UBS Faces Lehman Principal Protected Note Arbitration Claims
UBS, Switzerland's largest bank, faces dozens of claims in the US from clients who bought ‘100 per cent principal protected notes’ issued by Lehman Brothers Holdings that are now almost worthless. UBS brokers touted the so-called structured notes as low-risk investments and failed to emphasize they were unsecured obligations of Lehman, which filed for bankruptcy in September.

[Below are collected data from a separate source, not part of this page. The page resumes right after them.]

(** C3.  [applyDisplayHint] terminates on every input: the fuel that the
    embedding gives to the outer loop is never used up, and more fuel
    does not change the result.  When the loop has read a last
    specification without ['*'] and with octet length 0 that ends the
    hint while input remains, the function returns [("", false)]. *)
Theorem applyDisplayHint_terminates (a : Arch) (hint data : list byte) :
  collector.applyDisplayHint a hint data <> OutOfFuel
  /\ collector2.applyDisplayHint a hint data <> OutOfFuel
  /\ (forall fuel : nat,
        (length hint + length data <= fuel)%nat ->
        collector.applyDisplayHint_fuel a hint data fuel
        = collector.applyDisplayHint a hint data
        /\ collector2.applyDisplayHint_fuel a hint data fuel
           = collector2.applyDisplayHint a hint data)
  /\ (forall (st : locals) (sp : spec) (p' : Z),
        reachable a hint data st ->
        dataPos st < len data -> hintPos st < len hint ->
        collector.parse_spec a hint (hintPos st) = Val (sp, p') ->
        len hint <= p' -> starPrefix sp = false -> take_ sp = 0 ->
        len data <= max_int a ->
        collector2.applyDisplayHint a hint data = Return ([], false)
        /\ (0 <= int_mul a (len data) 3 ->
            collector.applyDisplayHint a hint data = Return ([], false))).
Proof.
  assert (forall fuel : nat,
             (length hint + length data <= fuel)%nat ->
             collector.loop a hint data fuel (Locals 0 0 0 false [])
             = collector.loop a hint data (length hint + length data)
                 (Locals 0 0 0 false [])) as Hfuel.
  { intros fuel Hf. apply loop_fuel; [apply loop_inv_start|..];
      rewrite measure_start; lia. }
  destruct (loop_returns a hint data (length hint + length data)
              (Locals 0 0 0 false []) (loop_inv_start a hint data [])
              ltac:(rewrite measure_start; lia)) as (s & ok & Hret).
  split; [|split; [|split]].
  - unfold collector.applyDisplayHint, collector.applyDisplayHint_fuel,
      strings.Grow.
    destruct ((len hint =? 0) || (len data =? 0)); [discriminate|].
    destruct (int_mul a (len data) 3 <? 0); [discriminate|].
    cbn [mbind outcome_bind]. rewrite Hret. discriminate.
  - unfold collector2.applyDisplayHint. rewrite applyDisplayHint2_loop.
    destruct ((len hint =? 0) || (len data =? 0)); [discriminate|].
    rewrite Hret. discriminate.
  - intros fuel Hf. split.
    + unfold collector.applyDisplayHint, collector.applyDisplayHint_fuel,
        strings.Grow.
      destruct ((len hint =? 0) || (len data =? 0)); [reflexivity|].
      destruct (int_mul a (len data) 3 <? 0); [reflexivity|].
      cbn [mbind outcome_bind]. by apply Hfuel.
    + unfold collector2.applyDisplayHint. rewrite !applyDisplayHint2_loop.
      destruct ((len hint =? 0) || (len data =? 0)); [reflexivity|].
      by apply Hfuel.
  - intros st sp p' Hreach Hd Hh Hparse Hend Hstar Htake Hmax.
    destruct (reachable_loop a hint data st Hreach) as [Hinv _].
    pose proof Hinv as (Hh0 & Hd0 & Hl0 & _).
    assert (collector.iteration a hint data st
            = Val (Locals p' (dataPos st) (hintPos st) false
                     (result st ++ snd (apply_pure a data sp (dataPos st)))))
      as Hit.
    { unfold collector.iteration.
      destruct (Z.leb_spec (len hint) (hintPos st)); [lia|].
      cbn [mbind outcome_bind mret outcome_ret]. rewrite Hparse.
      cbn [mbind outcome_bind]. rewrite apply_spec_pure by lia.
      cbn [mbind outcome_bind mret outcome_ret].
      rewrite (apply_pure_zero a data sp (dataPos st)) by (assumption || lia).
      rewrite Htake, Hstar. reflexivity. }
    pose proof (reach_step a hint data st _ Hreach Hd Hit) as Hreach'.
    pose proof (degenerate_state a hint data _ Hreach') as Hdeg.
    cbn [dataPos hintPos lastSpecConsumesByte] in Hdeg.
    specialize (Hdeg Hd Hend eq_refl).
    split.
    + unfold collector2.applyDisplayHint. rewrite applyDisplayHint2_loop.
      destruct ((len hint =? 0) || (len data =? 0)); [reflexivity|].
      exact Hdeg.
    + intros Hgrow. unfold collector.applyDisplayHint.
      rewrite applyDisplayHint_loop by assumption.
      destruct ((len hint =? 0) || (len data =? 0)); [reflexivity|].
      exact Hdeg.
Qed.
Lemma collect_from_results (gold_monthly snp500_monthly : Series) (n : nat)
      (inputs : list ScenarioInput) (outs : list Scenario) :
  collect_from resample_last gold_monthly snp500_monthly n inputs = Ok outs ->
  length outs = length inputs /\
  forall i inp,
    nth_error inputs i = Some inp ->
    exists sc, nth_error outs i = Some sc /\
               run_scenario resample_last gold_monthly snp500_monthly (n + i) inp
               = Ok sc.
Proof.
  revert n outs. induction inputs as [|inp0 tl IH]; intros n outs;
    cbn [collect_from].
  - intros [= <-]. split; [reflexivity|]. intros [|i] inp H; discriminate.
  - destruct (run_scenario resample_last gold_monthly snp500_monthly n inp0)
      as [s0|e] eqn:E0; cbn [bind]; [|discriminate].
    destruct (collect_from resample_last gold_monthly snp500_monthly (S n) tl)
      as [rest|e] eqn:Er; cbn [bind]; [|discriminate].
    intros [= <-]. destruct (IH (S n) rest Er) as [Hlen Hnth].
    split; [simpl; congruence|]. intros [|i] inp Hi; cbn [nth_error] in *.
    + injection Hi as <-. exists s0. rewrite Nat.add_0_r. now split.
    + destruct (Hnth i inp Hi) as (sc & H1 & H2). exists sc.
      split; [exact H1|]. now rewrite Nat.add_succ_r.
Qed.
(** * validate-examples: a shallow embedding of [.ci/validate-examples.py]

    The script walks a tree of example directories, checks naming
    conventions, required files, notebook hygiene and the recipe document
    of every example, collects the violations as strings and exits with
    their count.

    Python values are embedded as follows: [str] as [string] (a sequence of
    bytes), parsed JSON documents as [json], exceptions as [exn] in the
    [result] type, and the statements of [__main__], which append to the
    process-wide error collection and print to the standard output, as
    computations of the monad [M] over [state]. *)

From Stdlib Require Import String Ascii List ZArith Lia Bool DecimalString.
Import ListNotations.
Open Scope list_scope.
Open Scope string_scope.

(** ** Python string methods used by the script *)

Module PyStr.

Definition dquote : ascii := ascii_of_nat 34.
Definition newline : ascii := ascii_of_nat 10.

(** [s.startswith(p)] *)
Definition startswith (s p : string) : bool := String.prefix p s.

Fixpoint rev (s : string) : string :=
  match s with
  | EmptyString => EmptyString
  | String c s' => rev s' ++ String c EmptyString
  end.

(** [s.endswith(p)] *)
Definition endswith (s p : string) : bool := String.prefix (rev p) (rev s).

(** [sub in s], also [bool(re.search(sub, s))] for a pattern [sub] made of
    literal characters only. *)
Fixpoint contains (sub s : string) : bool :=
  String.prefix sub s ||
  match s with
  | EmptyString => false
  | String _ s' => contains sub s'
  end.

(** Number of occurrences of the character [c]. *)
Fixpoint count_char (c : ascii) (s : string) : nat :=
  match s with
  | EmptyString => 0
  | String d s' => (if Ascii.eqb d c then 1 else 0) + count_char c s'
  end.

Definition cons_head (c : ascii) (ps : list string) : list string :=
  match ps with
  | [] => [String c EmptyString]
  | p :: ps' => String c p :: ps'
  end.

Definition may_split (maxsplit : option nat) : bool :=
  match maxsplit with
  | Some O => false
  | _ => true
  end.

(** [split_go sep maxsplit skip s]: the pieces of [s] once its first [skip]
    characters are dropped, scanning left to right for the non-empty
    separator [sep], with at most [maxsplit] cuts ([None]: no limit).  The
    first piece returned continues the piece being read. *)
Fixpoint split_go (sep : string) (maxsplit : option nat) (skip : nat)
                  (s : string) : list string :=
  match s with
  | EmptyString => [EmptyString]
  | String c s' =>
      match skip with
      | S k => split_go sep maxsplit k s'
      | O =>
          if may_split maxsplit && String.prefix sep s
          then EmptyString ::
               split_go sep (option_map Nat.pred maxsplit)
                        (String.length sep - 1) s'
          else cons_head c (split_go sep maxsplit 0 s')
      end
  end.

(** [s.split(sep)] *)
Definition split (s sep : string) : list string := split_go sep None 0 s.

(** [s.rsplit(sep, n)]: cut from the right, read off the reversed string. *)
Definition rsplit (s sep : string) (n : nat) : list string :=
  List.rev (map rev (split_go (rev sep) (Some n) 0 (rev s))).

(** [replace_go old new skip s]: [s] without its first [skip] characters,
    every occurrence of the non-empty [old] replaced by [new], left to
    right and without overlap. *)
Fixpoint replace_go (old new : string) (skip : nat) (s : string) : string :=
  match s with
  | EmptyString => EmptyString
  | String c s' =>
      match skip with
      | S k => replace_go old new k s'
      | O =>
          if String.prefix old s
          then new ++ replace_go old new (String.length old - 1) s'
          else String c (replace_go old new 0 s')
      end
  end.

(** [s.replace(old, new)] *)
Definition replace (s old new : string) : string := replace_go old new 0 s.

(** [sep.join(l)] *)
Fixpoint join (sep : string) (l : list string) : string :=
  match l with
  | [] => EmptyString
  | [x] => x
  | x :: l' => x ++ sep ++ join sep l'
  end.

(** [str(n)] for an [int] *)
Definition str_of_Z (z : Z) : string := NilZero.string_of_int (Z.to_int z).
Definition str_of_nat (n : nat) : string := NilZero.string_of_uint (Nat.to_uint n).

Definition hex_digit (n : nat) : ascii :=
  if (n <? 10)%nat then ascii_of_nat (48 + n) else ascii_of_nat (87 + n).

(** [str.isprintable] on one character.  A [str] is the list of its code
    points, which this development takes below 256: there the characters
    that are not printable are the control characters 0 to 31 and 127 to
    159, the no-break space 160 and the soft hyphen 173. *)
Definition is_printable (c : ascii) : bool :=
  let n := nat_of_ascii c in
  negb ((n <? 32) || ((127 <=? n) && (n <=? 160)) || (n =? 173))%nat.

(** One character of [repr(s)], [q] being the quote chosen for the string. *)
Definition repr_char (q c : ascii) : string :=
  let n := nat_of_ascii c in
  if Ascii.eqb c "\" then "\\"
  else if Ascii.eqb c q then String "\" (String q EmptyString)
  else if (n =? 10)%nat then "\n"
  else if (n =? 13)%nat then "\r"
  else if (n =? 9)%nat then "\t"
  else if negb (is_printable c)
       then "\x" ++ String (hex_digit (n / 16)) (String (hex_digit (n mod 16)) EmptyString)
  else String c EmptyString.
Lemma numbered_fresh n : numbered (freshImages n).
Proof.
  unfold numbered, freshImages. rewrite length_map, length_seq, map_map.
  reflexivity.
Qed.

(** One event of a generation acts on each slot of a numbered list on its
    own. *)
Lemma onEvent_slots (ev : SseEvent) (st : Store) :
  numbered (images st) ->
  images (onEvent ev st) = map (slotStep ev) (images st).
Proof.
  intros Hn. pose proof (numbered_NoDup Hn) as Hd.
  destruct ev as [t m|cur tot m|i u|[i|] e|b]; simpl.
  - now rewrite map_id.
  - destruct ((0 <? cur) && (cur <=? Z.of_nat (List.length (images st)))) eqn:E;
      simpl.
    + apply andb_true_iff in E. destruct E as [E1 E2].
      apply Z.ltb_lt in E1. apply Z.leb_le in E2.
      rewrite (@updateAt_map markGenerating (images st) 0 (Z.to_nat (cur - 1)) Hn)
        by lia.
      apply map_ext. intros x. simpl.
      now replace (Z.of_nat (Z.to_nat (cur - 1))) with (cur - 1) by lia.
    + rewrite <- (map_id (images st)) at 1. apply map_ext_in. intros x Hx.
      pose proof (@numbered_range _ x Hn Hx) as Hr. cbn [slotStep].
      destruct (cur - 1 =? index x) eqn:E'; [|reflexivity].
      apply Z.eqb_eq in E'. exfalso.
      apply andb_false_iff in E. destruct E as [E|E];
        [apply Z.ltb_ge in E | apply Z.leb_gt in E]; lia.
  - now apply updateFound_map.
  - now apply updateFound_map.
  - now rewrite map_id.
  - now rewrite map_id.
Qed.

Lemma slotStep_index ev img : index (slotStep ev img) = index img.
Proof.
  destruct ev as [t m|cur tot m|i u|[i|] e|b]; simpl; try reflexivity.
  - destruct (cur - 1 =? index img); [apply markGenerating_index | reflexivity].
  - now destruct (i =? index img).
  - now destruct (i =? index img).
Qed.

Lemma numbered_map f l :
  (forall img, index (f img) = index img) -> numbered l -> numbered (map f l).
Proof.
  unfold numbered. intros Hf Hn. rewrite length_map, map_map, <- Hn.
  apply map_ext. intros x. apply Hf.
Qed.

Lemma events_slots (evs : list SseEvent) :
  forall st, numbered (images st) ->
    images (fold_left (fun s ev => onEvent ev s) evs st)
    = map (slotAfter evs) (images st).
Proof.
  induction evs as [|ev evs IH]; intros st Hn; simpl.
  - unfold slotAfter. simpl. now rewrite map_id.
  - rewrite IH.
    + rewrite (@onEvent_slots ev st Hn), map_map. reflexivity.
    + rewrite (@onEvent_slots ev st Hn).
      apply numbered_map; [apply slotStep_index | exact Hn].
Qed.

Lemma slotAfter_index evs : forall img, index (slotAfter evs img) = index img.
Proof.
  unfold slotAfter. induction evs as [|ev evs IH]; intros img; simpl;
    [reflexivity|]. now rewrite IH, slotStep_index.
Qed.

Lemma deliverStream_images_generation (r : Stream) (st : Store) :
  images (deliverStream onEvent onStreamError r st)
  = images (fold_left (fun s ev => onEvent ev s) (events r) st).
Proof. unfold deliverStream. now destruct (streamError r). Qed.
Definition AnsibleHost_SetVar (p : loc) (key val : string) : M Store unit :=
  h ← getHost p; putHost p (SetVar key val h).

(** [c.GetTag()] on an interface value. *)
Definition SubsysHost_GetTag (c : SubsysHost) : M Store string :=
  match c with
  | AnsibleHostRef p => h ← getHost p; mret (tag h)
  | ForeignHost t => mret t
  end.

(** The unchecked type assertion [c.( *configuration.AnsibleHost)]. *)
Definition assertAnsibleHost (c : SubsysHost) : M Store loc :=
  match c with
  | AnsibleHostRef p => mret p
  | ForeignHost _ => panic badConversion
  end.

(** The manager's queries, read off the current store. *)
Definition mgr_isDiscoveredAndAllocatedNode (name : string) : M Store (bool * option error) :=
  gets (fun s => isDiscoveredAndAllocatedNode (nodes s) (inventory s) (hostHeap s) name).

Definition mgr_isMasterNode (name : string) : M Store (bool * option error) :=
  gets (fun s => isMasterNode (nodes s) (inventory s) (hostHeap s) name).

Definition mgr_commonEventValidate (names : list string)
  : M Store (gmap string node * option error) :=
  gets (fun s => commonEventValidate (nodes s) (inventory s) (hostHeap s) names).

(** One call of an inventory status setter. *)
Definition callInventory (cb : Inv -> Inv * option error) : M Store (option error) :=
  fun s => let '(i, err) := cb (inventory s) in Ret err (set_inventory i s).

(** [e.mgr.configuration.Configure(hosts, extraVars)] and [Cleanup]: the
    call is noted in [engineCalls] and handed to the engine. *)
Definition mgr_configuration_Configure (hosts : SubsysHosts) (extra : string)
  : M Store (OutReader * CancelFunc * ErrCh) := fun s =>
  let '(x, r) := Configure (hostHeap s) hosts extra (configuration s) in
  Ret r (set_configuration x
           (set_engineCalls (engineCalls s ++ [CallConfigure hosts extra]) s)).

Definition mgr_configuration_Cleanup (hosts : SubsysHosts) (extra : string)
  : M Store (OutReader * CancelFunc * ErrCh) := fun s =>
  let '(x, r) := Cleanup (hostHeap s) hosts extra (configuration s) in
  Ret r (set_configuration x
           (set_engineCalls (engineCalls s ++ [CallCleanup hosts extra]) s)).

Definition mgr_logOutputAndReturnStatus (outReader : OutReader) (errCh : ErrCh)
    (cancelCh : CancelChannel) (cancelFunc : CancelFunc) (jobLogs : Writer)
  : M Store (option error) := fun s =>
  let '(x, err) :=
    logOutputAndReturnStatus outReader errCh cancelCh cancelFunc jobLogs
      (configuration s) in
  Ret err (set_configuration x s).

(** *** [errActiveJob] (lines 12-14) *)

Definition errActiveJob (desc : string) : error :=
  Errorf "there is already an active job, please try in sometime. Job: %s" [desc].

(** *** [newCommissionEvent] (lines 28-35) *)

Definition newCommissionEvent (names : list string) (extra hostGrp : string)
  : commissionEvent :=
  {| nodeNames := names; extraVars := extra; hostGroup := hostGrp;
     _hosts := []; _enodes := ∅ |}.

(** *** [String] (lines 37-39) *)



(** *** [eventValidate] (lines 88-96) *)

Definition eventValidate (e : loc) : M Store (option error) :=
  ev ← getEvent e;
  if negb (IsValidHostGroup (hostGroup ev)) then
    mret (Some (Errorf "invalid or empty host-group specified: %q" [hostGroup ev]))
  else
    '(enodes, err) ← mgr_commonEventValidate (nodeNames ev);
    putEvent e (set_enodes enodes ev);;
    mret err.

‘State regulators are fielding so many calls about Lehman's notes they're considering a task force to investigate the sales’, said Mr Rex Staples, general counsel for the North American Securities Administrators Association. Regulators have been concerned about structured notes for some time. A state task force on structured notes would be similar to the one convened earlier this year that investigated the auction-rate market.
UBS Woes
UBS is also being investigated by the SEC for the sale of derivatives and investment contracts to state and local governments, and the Internal Revenue Service is looking into whether it improperly helped US clients evade taxes.
The business took another blow in early October when the FDIC said it plans to exclude ‘derivative-linked products’ and ‘debt paired with any other security’ from the bank-debt guarantees offered as part of the government's plan to stabilize financial markets. Structured Notes
Structured notes, sometimes marketed as ‘structured equities’ or ‘hybrid financial instruments’, are constructed by banks and Wall Street firms from a combination of bonds, stocks, commodities, currencies and derivatives. The banks sold more structured notes to retail clients as the credit crisis made plain-vanilla bonds more expensive to issue in institutional debt markets. About a third of the $114 billion sold last year in the US promised full or partial principal protection.
Worth 14 Cents
Lehman's Sept 15 bankruptcy leaves holders of the notes waiting in line with other senior unsecured creditors for what's left of their money. Notes with full principal protection are trading at 10 cents to 14 cents on the dollar, according to New York-based SecondMarket. The Lehman bankruptcy also put a damper on the structured-notes market, with new issuance in the US slowing to about $98 million a day compared with about $263 million a day in the year through Sept 15, according to mtn-i.
Hong Kong Protests
The growing number of irate investors in the US adds to those from Hong Kong, Singapore and Taiwan who have demanded refunds from banks that sold structured notes linked to Lehman. About 200 protesters marched through Hong Kong's financial district on Oct 31, stopping at banks that sold Lehman notes, the Associated Press reported. They held signs that read: ‘Major bank fraud’ and ‘My money gone, I don't want to live’.
Finra Claims
Investor arbitration claims filed with the Financial Industry Regulatory Authority in Washington have increased this year for the first time since they peaked in 2003 after the Internet-led stock-market bubble burst. Almost 3,470 arbitration cases were filed with Finra this year through September, exceeding the 3,238 during all of 2007.